Chip design engineer — tasks, one by one
The unit of analysis is the task, not the job title. Each one below carries its direction, whether the judgement rests on evidence or on platform inference, the reasoning, and what it does not establish.
Every task on this page#
Architecture and specification
Still human-led≈ Platform inferenceDeciding what the chip must do, how it is divided into blocks, and the power, performance and area targets each block must meet.
No record shows AI setting chip architecture. The benchmarks start from a specification someone else wrote, and the vendor tools optimise against targets engineers set. The US statistics bureau projects computer hardware engineer employment to grow 9 percent from 2025 to 2035, much faster than average, because these workers are needed to design parts for products that use processors, and it does not mention AI.
The absence of a record is not evidence that AI cannot help here, and the projection covers all computer hardware engineers in one country, not chip architects.
Writing RTL
Being augmented≈ Platform inferenceWriting the hardware description code (Verilog, VHDL) that describes each block's logic.
Models write short hardware code but not yet whole designs. On 156 textbook-style problems GPT-4 passed 43.5% on the first try; on 30 larger designs it produced 15 that worked in at least one of five attempts; and on a newer benchmark of problems written by experienced hardware engineers, the best models passed no more than 34% of code-generation problems on the first try. The authors of the first benchmark say it is confined to boilerplate code for relatively small designs.

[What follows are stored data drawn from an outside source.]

(** C1. Garbage collection is safe: the plan never deletes a manifest that is
    referenced (by Git intent, a running workload, a pin or an operation), that
    is the root of one of the newest successful releases the policy keeps, that
    is the root of a cache in use or of the newest cache of a lane, that is
    younger than the safety age or that belongs to another service, nor any
    manifest reachable from one of these through child edges - in whatever
    order the maps are ranged over. *)
Theorem cleanup_never_deletes_rooted (order : MapOrder) snapshot g now maxAge plan item root :
  BuildCleanupPlan snapshot now maxAge = Ok plan → newLifecycleGraph snapshot = Ok g →
  item ∈ pl_Items plan → isBlob item = false → it_Disposition item = RegistryCleanupDelete →
  rooted snapshot g now root →
  ¬ rtc (childEdge snapshot) root (nodeKey (it_Repository item) (it_Digest item)).
Proof.
  intros Hplan Hg Hin Hb Hdel Hroot Hreach.
  apply BuildCleanupPlan_inv in Hplan as (g' & P & D & Hg' & Hp & Hitems & _).
  assert (g' = g) as -> by congruence. apply newLifecycleGraph_spec in Hg.
  rewrite Hitems in Hin. apply elem_of_sortCleanupItems in Hin as (n & it & Hl & E).
  rewrite E in Hb. destruct (planned_manifest _ _ _ _ _ _ _ _ Hl eq_refl Hb) as (k & m & Hm & Hit).
  rewrite Hit in E. destruct (manifest_item_key _ _ _ _ _ _ _ _ Hg Hm E) as (Hk & _ & Hd).
  rewrite Hk in Hreach. pose proof (protections_rooted _ _ _ _ _ Hg Hp _ _ Hroot Hreach) as HinP.
  apply has_dom in HinP. rewrite HinP in Hd. congruence.
Qed.

(** * Blobs *)

Lemma reachableBlobs_spec `{MapOrder} g P d :
  d ∈ reachableBlobs g P ↔ ∃ k, k ∈ dom P ∧ d ∈ next (g_manifestBlobs g) k.
Proof.
  unfold reachableBlobs.
  assert (∀ (l : list string) (s : gset string),
    d ∈ foldl (fun blobs digest => {[digest]} ∪ blobs) s l ↔ d ∈ s ∨ d ∈ l) as Hin.
  { induction l as [|x l IH]; intros s; simpl.
    - rewrite elem_of_nil. tauto.
    - rewrite IH, elem_of_union, elem_of_singleton, elem_of_cons. tauto. }
  assert (∀ (l : list (string * gset string)) (s : gset string),
    d ∈ foldl (fun blobs entry =>
      foldl (fun blobs digest => {[digest]} ∪ blobs) blobs (next (g_manifestBlobs g) entry.1)) s l ↔
    d ∈ s ∨ ∃ k, k ∈ l.*1 ∧ d ∈ next (g_manifestBlobs g) k) as Hout.
  { induction l as [|[k r] l IH]; intros s; simpl.
    - setoid_rewrite elem_of_nil. naive_solver.
    - rewrite IH, Hin. setoid_rewrite elem_of_cons. naive_solver. }
  rewrite Hout. setoid_rewrite (range_keys 22 P). split; [|by right].
  by intros [?%not_elem_of_empty|?].
Qed.

Lemma blobReasons_empty reachable cutoff d l :
  blobReasons reachable cutoff d l = ∅ ↔
  d ∉ reachable ∧ ∀ b, b ∈ l → b_FirstObservedAt b < cutoff.
Proof.
  unfold blobReasons.
  assert (∀ s : gset string, foldl (fun reasons blob =>
      if negb (b_FirstObservedAt blob <? cutoff) then {[ReasonMinimumSafetyAge]} ∪ reasons
      else reasons) s l = ∅ ↔ s = ∅ ∧ ∀ b, b ∈ l → b_FirstObservedAt b < cutoff) as ->.
  { induction l as [|b l IH]; intros s; simpl.
    - setoid_rewrite elem_of_nil. naive_solver.
    - setoid_rewrite elem_of_cons. destruct (Z.ltb_spec (b_FirstObservedAt b) cutoff); simpl; rewrite IH.
      + naive_solver.
      + split.
        * intros [He _]. exfalso. apply (not_elem_of_empty (C := gset string) ReasonMinimumSafetyAge).
          rewrite <- He. by apply elem_of_union_l, elem_of_singleton.
        * intros [_ Ha]. specialize (Ha b (or_introl eq_refl)). lia. }
  destruct (bool_decide_reflect (d ∈ reachable)); [|tauto]. split; [|tauto].
  intros [He _]. by apply non_empty_singleton_L in He.
Qed.

(** Blob collection is safe: a blob is collected only if no manifest that
    the plan keeps, in any repository of the registry, refers to it, and only
    if every repository has held it for longer than the safety age; so what
    every rooted manifest needs stays complete. *)
Theorem cleanup_never_deletes_reachable_blob (order : MapOrder) snapshot now maxAge plan item :
  BuildCleanupPlan snapshot now maxAge = Ok plan →
  item ∈ pl_Items plan → isBlob item = true → it_Disposition item = RegistryCleanupDelete →
  (∀ kept, kept ∈ pl_Items plan → isBlob kept = false → it_Disposition kept = RegistryCleanupProtect →
     ¬ blobEdge snapshot (nodeKey (it_Repository kept) (it_Digest kept)) (it_Digest item)) ∧
  (∀ b, b ∈ sn_Blobs snapshot → b_Present b = true → b_Digest b = it_Digest item →
     b_FirstObservedAt b < now - po_MinimumSafetyAge (sn_Policy snapshot)).
Proof.
  intros Hplan Hin Hb Hdel.
  apply BuildCleanupPlan_inv in Hplan as (g & P & D & Hg & Hp & Hitems & _).
  apply newLifecycleGraph_spec in Hg. rewrite Hitems in *.
  apply elem_of_sortCleanupItems in Hin as (n & it & Hl & ->).
  destruct (planned_blob _ _ _ _ _ _ _ _ Hl eq_refl Hb) as (d & l & Hd & ->). simpl in *.
  destruct (blobItem_fields (reachableBlobs g P) (now - po_MinimumSafetyAge (sn_Policy snapshot)) d l)
    as (_ & -> & _ & Hdisp).
  rewrite Hdisp in Hdel. destruct (decide _) as [He|]; [|done].
  apply blobReasons_empty in He as [Hnr Hold]. split.
  - intros kept Hkept Hkb Hkd He. apply elem_of_sortCleanupItems in Hkept as (n' & it' & Hl' & E).
    rewrite E in Hkb. destruct (planned_manifest _ _ _ _ _ _ _ _ Hl' eq_refl Hkb) as (k & m & Hm & Hit).
    rewrite Hit in E. destruct (manifest_item_key _ _ _ _ _ _ _ _ Hg Hm E) as (Hk & _ & Hd').
    rewrite Hk in He. apply Hnr, reachableBlobs_spec. exists k.
    split; [|by apply (gr_blob _ _ Hg)]. apply has_dom.
    destruct (has P k); [done|]. congruence.
  - intros b Hb' Hp' Hbd. apply Hold.
    assert (b ∈ default [] (g_blobByDigest g !! d)) as Hin by by apply (gr_digest _ _ Hg).
    by rewrite Hd in Hin.
Qed.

Benchmarks with models of their time; they check whether code works, not whether it meets power, performance and area, and they do not measure engineers' work.
Verification and debug
Being augmented≈ Platform inferenceBuilding testbenches, running simulations and tracking down why a design does not behave as specified.
Verification is where AI agents struggle most. The benchmark written by experienced hardware engineers found agentic tasks involving verification and reuse of existing designs particularly difficult. NVIDIA's paper on its internal chip-design models says its own internal studies found up to 60% of a typical chip designer's time goes to debug or checklist tasks, and its models were competitive at summarising bugs — a help to the engineer, not a replacement for the checking.
A benchmark and a company's account of its internal models; the 60% figure comes from internal studies the paper does not publish.
Floorplanning, placement and timing closure
Being augmented≈ Platform inferencePlacing blocks and cells on the die, routing them and iterating until the chip meets its power, performance and area targets.
Optimisation tools are in production use, and the claims about how far they go are contested. Google's 2021 paper said its reinforcement-learning method produced floorplans superior or comparable to humans in under six hours; an independent review at the University of California, San Diego found human experts beat it on 5 of 6 comparisons for large macro-heavy designs, while it beat a stronger conventional algorithm on one timing measure. Synopsys says customers have taped out more than 100 commercial chips with its AI design-space optimisation tool. Engineers still set the constraints and close the design.
The adoption figure comes from a tool vendor about its own product and the layout method is its developer's; the independent review tests a handful of designs, and none measures engineers' time.
Analog and custom circuit design
Being augmented≈ Platform inferenceChoosing transistor sizes and drawing layouts for amplifiers, data converters and other analog blocks.
Analog design has long depended on expert intuition, and research tools are starting to take on the search. An academic system trained with reinforcement learning met all target specifications on at least 96.3% of tested design goals in schematic simulation and designed 40 operational amplifiers that passed layout checks in 68 hours; a language-model agent designed 20 analog circuits in its authors' benchmark, and they say models cannot yet design highly complex analog circuits. The designs are standard circuit types, and an engineer still chooses the topology and the specification.
Academic studies on standard circuits; they do not show use in commercial analog design.
Tool scripts and design flows
Being augmented≈ Platform inferenceWriting the scripts that drive design tools and answering questions about the design flow.
This is where AI help is most direct. NVIDIA built domain-adapted models for its own chip designers, and its paper reports that the largest outperformed GPT-4 at answering engineering questions and generating tool scripts.
A company's evaluation of its own internal models; it does not say how much of engineers' time changed.